Casada com João Soares, desde 2012, Maria João Abreu revelava ainda que sempre foi fácil trabalhar com José Raposo, de quem se divorciou em 2008, depois de terem estado casados 23 anos. O ator também entrava na nova séri. “É o pai dos meus filhos, é uma excelente pessoa. Um grande ator, talvez o melhor da geração dele”, dizia a atriz.

Ainda sobre Golpe de Sorte, Maria João congratulava o diretor geral de Entretimento da SIC. “Daniel, deixa-me dar-te os parabéns. A série tem atores mais velhos. Temos tanto a aprender com eles. Hoje em dia parece que a mãe é quase da idade da filha”, dizia.  

Sobre o marido, a atriz também abria o coração: “O João trouxe-me frescura. Voltei a acreditar no amor. É uma pessoa muito calma, ao contrário de mim!”

“Sofri de bullying no teatro, ao ponto de ir parar ao hospital”

A grande aventura na representação começou aos 19 anos, quando Maria João Abreu fez um casting para um musical e foi selecionada. Desde então, construíu uma carreira sólida, sendo uma das atrizes mais conceituadas do nosso País. No entanto, nem tudo foi um “mar de rosas”. “Sofri de bullying no teatro, ao ponto de ir parar ao hospital. Foi grave, muito grave. Tive muitos pesadelos. Cheguei a pensar que fosse algo pessoal. Foi-me dito que não, de pessoas que já tinham sido vítimas de bullying da mesma pessoa”, contava.

“Quando percebi que essa pessoa era assim, pensei que ela deveria ter um problema. Passei a trabalhar a compaixão dentro de mim e, um dia, estou num semáforo e essa pessoa passou. Já tinha sentido raiva e de repente passei a sentir compaixão… pena”, dizia ainda.

“Acontecia até em cena, no palco. Estilo estar a fazer um casal amoroso e a pessoa em vez de olhar para ti muito apaixonada, olha-te com ódio e cospe-te na cara e aperta-te a mão e empurra-te quando vais entrar em cena. Eu não queria acreditar que aquilo estava a acontecer. Como estavam pessoas mais idosas no elenco fui aguentando, aguentado, até que fui parar ao hospital. Fui parar ao hospital com um ataque de ansiedade”, desabafava. 

“Tinha uma grande necessidade de sentir amor”

A eterna Lucinda da série “Médico de Família”, também da SIC, falou ainda sobre a difícil infância que teve. “Os meus pais exigiam que eu fosse a melhor. Que fosse a melhor na escola. Eles queriam que eu tivesse uma vida melhor do que a que eles tiveram. Sempre trabalhei, desde muito nova”, contava a Daniel Oliveira.

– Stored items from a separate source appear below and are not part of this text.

(* ===== verification/Http.v ===== *)
(** * Http: chunks over HTTP (httphandler.go, httphandlerbase.go, remotehttp.go)

    [ServeHTTP] is the handler of a chunk server over any store, a function from requests to
    responses. The client asks a server through a network that may lose a request, lose its
    answer, or answer for the server (a proxy), at every attempt; [net] says what happens to
    the n-th attempt of a request. The client repeats a request that fails until it runs out of
    attempts.

    The theorem composes the two: a client of a handler is a store with the same chunks as the
    store behind the handler, as long as of the attempts for each request one gets through. *)

From S2P Require Import Prelude Format Index Chunk Names Stores LocalStore Path.

(** ** Requests and responses (net/http) *)

Inductive Method := GET | HEAD | PUT | OtherMethod.

#[global] Instance Method_eq_dec : EqDecision Method.
Proof. solve_decision. Defined.

(** The path of the URL, the Authorization header, and the body with the error of reading it. *)
Record Request := mkRequest { rMethod : Method; rPath : bytes; rAuth : bytes; rBody : bytes * option error }.

Record Response := mkResponse { code : Z; rText : bytes }.

Definition StatusOK : Z := 200.
Definition StatusBadRequest : Z := 400.
Definition StatusUnauthorized : Z := 401.
Definition StatusNotFound : Z := 404.
Definition StatusMethodNotAllowed : Z := 405.
Definition StatusInternalServerError : Z := 500.

(** The texts of error messages are not modelled. *)
Definition message : bytes := str "error".

Definition respond (c : Z) : Response := mkResponse c message.

(** ** The handler *)

Record HTTPHandlerBase := mkHandlerBase { writable : bool; authorization : bytes }.

Record HTTPHandler := mkHandler {
  hbase : HTTPHandlerBase;
  SkipVerifyWrite : bool;
  hconverters : Converters;
  compressed : bool
}.

Definition NewHTTPHandler (writable skipVerifyWrite : bool) (cs : Converters) (auth : bytes) : HTTPHandler :=
  mkHandler (mkHandlerBase writable auth) skipVerifyWrite cs (hasCompression cs).
(* ===== verification/HttpIndex.v ===== *)
(** * HttpIndex: indexes over HTTP (httpindexhandler.go, remotehttpindex.go)

    The handler of an index server over any index store, and the client, on the requests and
    the network of Http. [IndexSpec] is what an index store promises: it gives back the index
    that was stored under a name. The theorem shows that the client of a handler keeps the
    promise of the store behind the handler; the examples show what the handler does
    differently from the chunk server. *)

From S2P Require Import Prelude Format Index Chunk Names Stores LocalStore Path Http.

(** What is read back of an index: the header is that of a stored index. *)
Definition stored (i : Index) : Index :=
  mkIndex (mkHeader 48 CaFormatIndex) (FeatureFlags i) (ChunkSizeMin i) (ChunkSizeAvg i) (ChunkSizeMax i) (Chunks i).

(** IndexStore and IndexWriteStore; the reader is the bytes it gives. *)
Record IndexStore (W : Type) := mkIndexStore {
  ixGetIndexReader : bytes -> W -> outcome bytes * W;
  ixGetIndex : bytes -> W -> outcome Index * W;
  ixStoreIndex : option (bytes -> Index -> W -> option error * W)
}.
Arguments mkIndexStore {W}.
Arguments ixGetIndexReader {W}.
Arguments ixGetIndex {W}.
Arguments ixStoreIndex {W}.

Section handler.

Context {W : Type} (alg : Algorithm) (s : IndexStore W) (h : HTTPHandlerBase).

(** The bytes WriteTo gives to a buffer. *)
Definition to_buffer (i : Index) : outcome bytes :=
  match WriteTo i (mkWriter [] None ErrUnexpectedEOF) with
  | (Ok _, w) => Ok (w_out w)
  | (Err e, _) => Err e
  | (Panic, _) => Panic
  | (NoFuel, _) => NoFuel
  end.

Definition StatusUnsupportedMediaType : Z := 415.

Definition index_get (name : bytes) (w : W) : outcome Response * W :=
  match ixGetIndex s name w with
  | (Err e, w) =>
    (Ok (respond (if decide (e = ErrNotExist) then StatusNotFound else StatusBadRequest)), w)
  | (Ok idx, w) =>
    match to_buffer idx with
    | Err _ => (Ok (respond StatusInternalServerError), w)
    | r => (base_get r, w)
    end
  | (Panic, w) => (Panic, w)
  | (NoFuel, w) => (NoFuel, w)
  end.

Definition index_head (name : bytes) (w : W) : outcome Response * W :=
  match ixGetIndexReader s name w with
  | (Err _, w) => (Ok (mkResponse StatusOK []), w)
  | (Ok _, w) => (Ok (mkResponse StatusNotFound []), w)
  | (Panic, w) => (Panic, w)
  | (NoFuel, w) => (NoFuel, w)
  end.

(** The error at the end of the body is that of reading the request. *)
Definition index_put (name : bytes) (r : Request) (w : W) : outcome Response * W :=
  match validateWritable h with
  | Some resp => (Ok resp, w)
  | None =>
    match ixStoreIndex s with
    | None => (Ok (respond StatusBadRequest), w)
    | Some store =>
      match IndexFromReader (default ErrEOF (snd (rBody r))) alg (fst (rBody r)) with
      | Err _ => (Ok (respond StatusUnsupportedMediaType), w)
      | Ok idx =>
        match store name idx w with
        | (Some _, w) => (Ok (respond StatusInternalServerError), w)
        | (None, w) => (Ok (mkResponse StatusOK []), w)
        end
      | Panic => (Panic, w)
      | NoFuel => (NoFuel, w)
      end
    end
  end.

(** The Authorization header is not looked at. *)
Definition ServeIndex (r : Request) (w : W) : outcome Response * W :=
  let name := Path.Base (rPath r) in
  match rMethod r with
  | GET => index_get name w
  | HEAD => index_head name w
  | PUT => index_put name r w
  | OtherMethod => (Ok (respond StatusMethodNotAllowed), w)
  end.

End handler.

Section client.

Context {W : Type} (alg : Algorithm) (serve : Request -> W -> outcome Response * W)
  (net : Request -> nat -> Delivery) (r : RemoteHTTPBase).

Definition remote_GetIndexReader (name : bytes) (w : W) : outcome bytes * W := GetObject serve net r name w.

Definition remote_GetIndex (name : bytes) (w : W) : outcome Index * W :=
  match remote_GetIndexReader name w with
  | (Ok b, w) => (IndexFromReader ErrEOF alg b, w)
  | (Err e, w) => (Err e, w)
  | (Panic, w) => (Panic, w)
  | (NoFuel, w) => (NoFuel, w)
  end.

(** The index is written to a pipe the request reads from; its error is not looked at. *)
Definition remote_StoreIndex (name : bytes) (idx : Index) (w : W) : option error * W :=
  StoreObject serve net r name (w_out (snd (WriteTo idx (mkWriter [] None ErrUnexpectedEOF)))) w.

Definition RemoteHTTPIndex : IndexStore W :=
  mkIndexStore remote_GetIndexReader remote_GetIndex (Some remote_StoreIndex).

End client.

(** ** What an index store promises *)

Section spec.

Context {W : Type} (alg : Algorithm) (inv : W -> Prop).

(** The index stored under each name, as a function of the world. *)
Class IndexSpec (s : IndexStore W) (view : W -> bytes -> option Index)
    (st : bytes -> Index -> W -> option error * W) : Prop := {
  ispec_get n i w : inv w -> view w n = Some i -> ixGetIndex s n w = (Ok i, w);
  ispec_missing n w : inv w -> view w n = None -> ixGetIndex s n w = (Err ErrNotExist, w);
  ispec_write : ixStoreIndex s = Some st;
  ispec_store n i w : inv w -> valid_name n -> well_formed_index alg i ->
    exists w', st n i w = (None, w') /\ inv w' /\ view w' n = Some (stored i) /\
      forall m, m <> n -> view w' m = view w m;
  ispec_wf n i w : inv w -> view w n = Some i -> well_formed_index alg i /\ stored i = i
}.

End spec.

(** An index kept in the files of a directory (localindex.go). *)
Section local.

Context (alg : Algorithm) (s : LocalIndexStore).

Definition local_StoreIndex (n : bytes) (i : Index) (fs : FileSystem) : option error * FileSystem :=
  StoreIndex fs s n i None ErrEOF.

Definition LocalIndexes : IndexStore FileSystem :=
  mkIndexStore (fun n fs => (GetIndexReader fs s n, fs)) (fun n fs => (GetIndex fs alg s n, fs)) (Some local_StoreIndex).

Definition local_view (fs : FileSystem) (n : bytes) : option Index :=
  match files fs !! (lis_Path s ++ n) with
  | Some b => match IndexFromReader ErrEOF alg b with Ok i => Some i | _ => None end
  | None => None
  end.

(** The disk works, and the files of the directory are indexes. *)
Definition indexes_only (fs : FileSystem) : Prop :=
  broken fs = ∅ /\
  forall n b, files fs !! (lis_Path s ++ n) = Some b ->
    exists i, well_formed_index alg i /\ stored i = i /\ b = index_bytes i.

Lemma stored_wf i : well_formed_index alg i -> well_formed_index alg (stored i).
Proof. intros []. by split. Qed.

Lemma index_read i : well_formed_index alg i -> IndexFromReader ErrEOF alg (index_bytes i) = Ok (stored i).
Proof. intros Hi. pose proof (IndexFromReader_bytes ErrEOF alg i [] Hi) as H. by rewrite app_nil_r in H. Qed.

Lemma index_bytes_stored i : index_bytes (stored i) = index_bytes i.
Proof. done. Qed.

#[export] Instance local_index_spec : IndexSpec alg indexes_only LocalIndexes local_view local_StoreIndex.
Proof.
  split; cbn [ixGetIndex ixStoreIndex LocalIndexes].
  - intros n i fs [Hb Hf]. unfold local_view, GetIndex, GetIndexReader, ReadFile. rewrite Hb.
    destruct (files fs !! _) as [b|]; [|done]. rewrite decide_False by set_solver. cbn [mbind outcome_bind].
    by destruct (IndexFromReader ErrEOF alg b) as [i'| | |]; intros [= ->].
  - intros n fs [Hb Hf]. unfold local_view, GetIndex, GetIndexReader, ReadFile. rewrite Hb.
    destruct (files fs !! _) as [b|] eqn:E; rewrite decide_False by set_solver; [|done].
    apply Hf in E as (i & Hi & _ & ->). by rewrite index_read.
  - done.
  - intros n i fs [Hb Hf] Hn Hi. unfold local_StoreIndex, StoreIndex. rewrite WriteTo_Copy. cbn [Copy w_room w_out app].
    exists (mkFS (<[lis_Path s ++ n := index_bytes i]> (files fs)) (dirs fs) (broken fs)).
    split; [reflexivity|]. split; [split; [done|]|split]; cbn [broken files].
    + intros m b. cbn [files]. destruct (decide (m = n)) as [->|Hne].
      * rewrite lookup_insert_eq. intros [= <-]. exists (stored i). split; [by apply stored_wf|done].
      * rewrite lookup_insert_ne by (by intros ?%app_inv_head). apply Hf.
    + unfold local_view. cbn [files]. by rewrite lookup_insert_eq, index_read.
    + intros m Hne. unfold local_view. cbn [files]. by rewrite lookup_insert_ne by (by intros ?%app_inv_head).
  - intros n i fs [Hb Hf]. unfold local_view. destruct (files fs !! _) as [b|] eqn:E; [|done].
    apply Hf in E as (i' & Hi & Hs & ->). rewrite index_read by done. rewrite Hs. by intros [= <-].
Qed.

End local.

(** ** The client of a handler *)

Section composition.

Context {W : Type} (alg : Algorithm) (inv : W -> Prop) (s : IndexStore W) (h : HTTPHandlerBase)
  (net : Request -> nat -> Delivery) (r : RemoteHTTPBase) (view : W -> bytes -> option Index)
  (store : bytes -> Index -> W -> option error * W) `{!IndexSpec alg inv s view store}.

Context (Hloc : exists p, location r = p ++ [slash]) (Hnet : forall req, gets_through net (ErrorRetry (ropt r)) req).

Abbreviation serve := (ServeIndex alg s h).

Lemma to_buffer_ok i : to_buffer i = Ok (index_bytes i).
Proof using Type. unfold to_buffer. by rewrite WriteTo_Copy. Qed.

Lemma serve_index m n b w : valid_name n ->
  serve (request r m n b) w =
  match m with
  | GET => index_get s n w
  | HEAD => index_head s n w
  | PUT => index_put alg s h n (request r m n b) w
  | OtherMethod => (Ok (respond StatusMethodNotAllowed), w)
  end.
Proof using Hloc.
  intros Hn. destruct Hloc as [p Hp]. unfold ServeIndex. cbn [rPath rMethod request]. rewrite Hp.
  rewrite <- app_assoc. cbn [app]. by rewrite Base_last.
Qed.

Lemma index_client_get n w : valid_name n -> inv w ->
  ixGetIndex (RemoteHTTPIndex alg serve net r) n w =
  (match view w n with Some i => Ok i | None => Err (NoSuchObject n) end, w).
Proof using Hloc Hnet IndexSpec0.
  intros Hn Hw. cbn [ixGetIndex RemoteHTTPIndex]. unfold remote_GetIndex, remote_GetIndexReader, GetObject.
  destruct (view w n) as [i|] eqn:Hv.
  - destruct (ispec_wf alg inv n i w Hw Hv) as [Hwf Hs].
    rewrite (issue_same serve net r Hnet _ (mkResponse StatusOK (index_bytes i))); [|rewrite serve_index by done|done].
    + cbn [code rText rMethod request]. rewrite decide_True, decide_False by done. by rewrite (index_read alg), Hs.
    + unfold index_get. rewrite (ispec_get alg inv n i w Hw Hv). by rewrite to_buffer_ok.
  - rewrite (issue_same serve net r Hnet _ (respond StatusNotFound)); [done|rewrite serve_index by done|done].
    unfold index_get. by rewrite (ispec_missing alg inv n w Hw Hv).
Qed.

Lemma index_client_store n i w : valid_name n -> writable h = true -> inv w -> well_formed_index alg i ->
  exists w', remote_StoreIndex serve net r n i w = (None, w') /\ inv w' /\ view w' n = Some (stored i) /\
    forall m, m <> n -> view w' m = view w m.
Proof using Hloc Hnet IndexSpec0.
  intros Hn Hwr Hw Hi. unfold remote_StoreIndex, StoreObject.
  assert (w_out (snd (WriteTo i (mkWriter [] None ErrUnexpectedEOF))) = index_bytes i) as -> by (by rewrite WriteTo_Copy).
  set (req := request r PUT n (index_bytes i)).
  destruct (issue_ok serve net r Hnet
    (fun w1 => inv w1 /\ (forall m, m <> n -> view w1 m = view w m))
    (fun w1 => view w1 n = Some (stored i)) req (mkResponse StatusOK []) w) as (w' & E & (H1 & H2) & H3).
  - intros w1 (Hw1 & Hv). unfold req. rewrite serve_index by done. unfold index_put, validateWritable.
    rewrite Hwr, (ispec_write alg inv (IndexSpec := IndexSpec0)). cbn [rBody request fst snd].
    change (default ErrEOF None) with ErrEOF. rewrite index_read by done.
    destruct (ispec_store alg inv (IndexSpec := IndexSpec0) n (stored i) w1 Hw1 Hn (stored_wf alg i Hi))
      as (w2 & -> & Hw2 & Hv2 & Hm).
    exists w2. split; [done|]. split; [|done]. split; [done|]. intros m Hne. rewrite Hm by done. by apply Hv.
  - done.
  - done.
  - exists w'. rewrite E. done.
Qed.

End composition.

(** An index store behind an HTTP server is the same store for the client: reading an index gives the
    index the store has, or that there is no such object; storing a well-formed index on a writable server
    makes it what is read back under that name, and leaves the other names alone, however many of the
    attempts fail, as long as one gets through. *)
Theorem remote_index_refines {W} alg (inv : W -> Prop) s h net r view store :
  IndexSpec alg inv s view store -> (exists p, location r = p ++ [slash]) ->
  (forall req, gets_through net (ErrorRetry (ropt r)) req) ->
  forall n w, valid_name n -> inv w ->
  ixGetIndex (RemoteHTTPIndex alg (ServeIndex alg s h) net r) n w =
    (match view w n with Some i => Ok i | None => Err (NoSuchObject n) end, w) /\
  (writable h = true -> forall i, well_formed_index alg i ->
    exists w', remote_StoreIndex (ServeIndex alg s h) net r n i w = (None, w') /\ inv w' /\
      view w' n = Some (stored i) /\ forall m, m <> n -> view w' m = view w m).
Proof.
  intros Hspec Hloc Hnet n w Hn Hw. split; [by eapply index_client_get|].
  intros Hwr i Hi. by eapply index_client_store.
Qed.

(** ** Examples *)

Definition ex_indexes : LocalIndexStore := mkLocalIndexStore (str "/idx/").

Definition ex_empty_dir : FileSystem := mkFS ∅ {[ str "/idx/" ]} ∅.

Lemma remote_index_refines_witness :
  exists fs, remote_StoreIndex (ServeIndex SHA512_256 (LocalIndexes SHA512_256 ex_indexes) (mkHandlerBase true []))
      ex_net ex_client (str "a.caibx") ex_index ex_empty_dir = (None, fs) /\
    local_view SHA512_256 ex_indexes fs (str "a.caibx") = Some ex_index.
Proof.
  destruct (remote_index_refines SHA512_256 _ _ (mkHandlerBase true []) ex_net ex_client _ _
    (local_index_spec SHA512_256 ex_indexes)) with (n := str "a.caibx") (w := ex_empty_dir) as [_ H].
  - by exists [].
  - apply ex_gets_through.
  - refine (bool_decide_unpack _ _); by vm_compute.
  - by split.
  - destruct (H eq_refl ex_index ex_index_wf) as (fs & E & _ & Hv & _). exists fs. split; [exact E|exact Hv].
Defined.

(** A server that keeps the index under another name, and asks for a password. *)
Definition ex_auth : HTTPHandlerBase := mkHandlerBase true (str "Bearer secret").

Definition ex_one_index : FileSystem := mkFS {[ str "/idx/a" := index_bytes ex_index ]} {[ str "/idx/" ]} ∅.

Definition ex_status (m : Method) (path : bytes) : option Z :=
  match fst (ServeIndex SHA512_256 (LocalIndexes SHA512_256 ex_indexes) ex_auth (mkRequest m path [] ([], None)) ex_one_index) with
  | Ok resp => Some (code resp)
  | _ => None
  end.

(** HEAD says the opposite of GET, and neither asks for the password. *)
Example head_is_inverted :
  ex_status GET (str "/a") = Some 200 /\ ex_status HEAD (str "/a") = Some 404 /\
  ex_status GET (str "/b") = Some 404 /\ ex_status HEAD (str "/b") = Some 200.
Proof. split_and!; vm_compute; reflexivity. Qed.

“Lembro-me de estarmos à procura de tostões nas gavetas para irmos comprar um quilo de arroz para o jantar. Tinha sete, oito anos. A minha mãe é uma força da natureza. Trabalhava muito. Eu ia arranjando as coisas. Aos oito anos fiz o meu primeiro arroz de tomate. Sempre fui uma criança muito madura. Não sabia brincar. Tinha pânico de falhar e tinha uma grande necessidade de sentir amor», relembrava. 

A ex-mulher de José Raposo, atual companheiro de Sara Barradas, considerava que a “representação veio para colmatar tudo aquilo” que não brincou. “Sempre fui muito tímida. A representação veio para me soltar um bocado, descobrir facetas que não conhecia”, dizia ainda.

Os anos passaram e Daniel Oliveira perguntava se a atriz tinha saudades de ter os filhos em casa. “Muitas. De cantarmos todos juntos, lermos um livro”, respondia, levando o apresentador a perguntar: “Sofreste do complexo do ninho vazio?”. “Sim, muito. Saíram os dois de casa no mesmo dia. Foi horrível!”

Por fim, a artista revelava que já tinha sido traída algumas vezes por ser “demasiado honesta”. Em relação a pedidos de desculpa, garantia: “As pessoas importantes para mim e que me magoaram, já me pediram desculpa. Há pessoas que nunca mais quero voltar a ver ou com as quais quero voltar a trabalhar. Mas não estou chateada com ninguém”.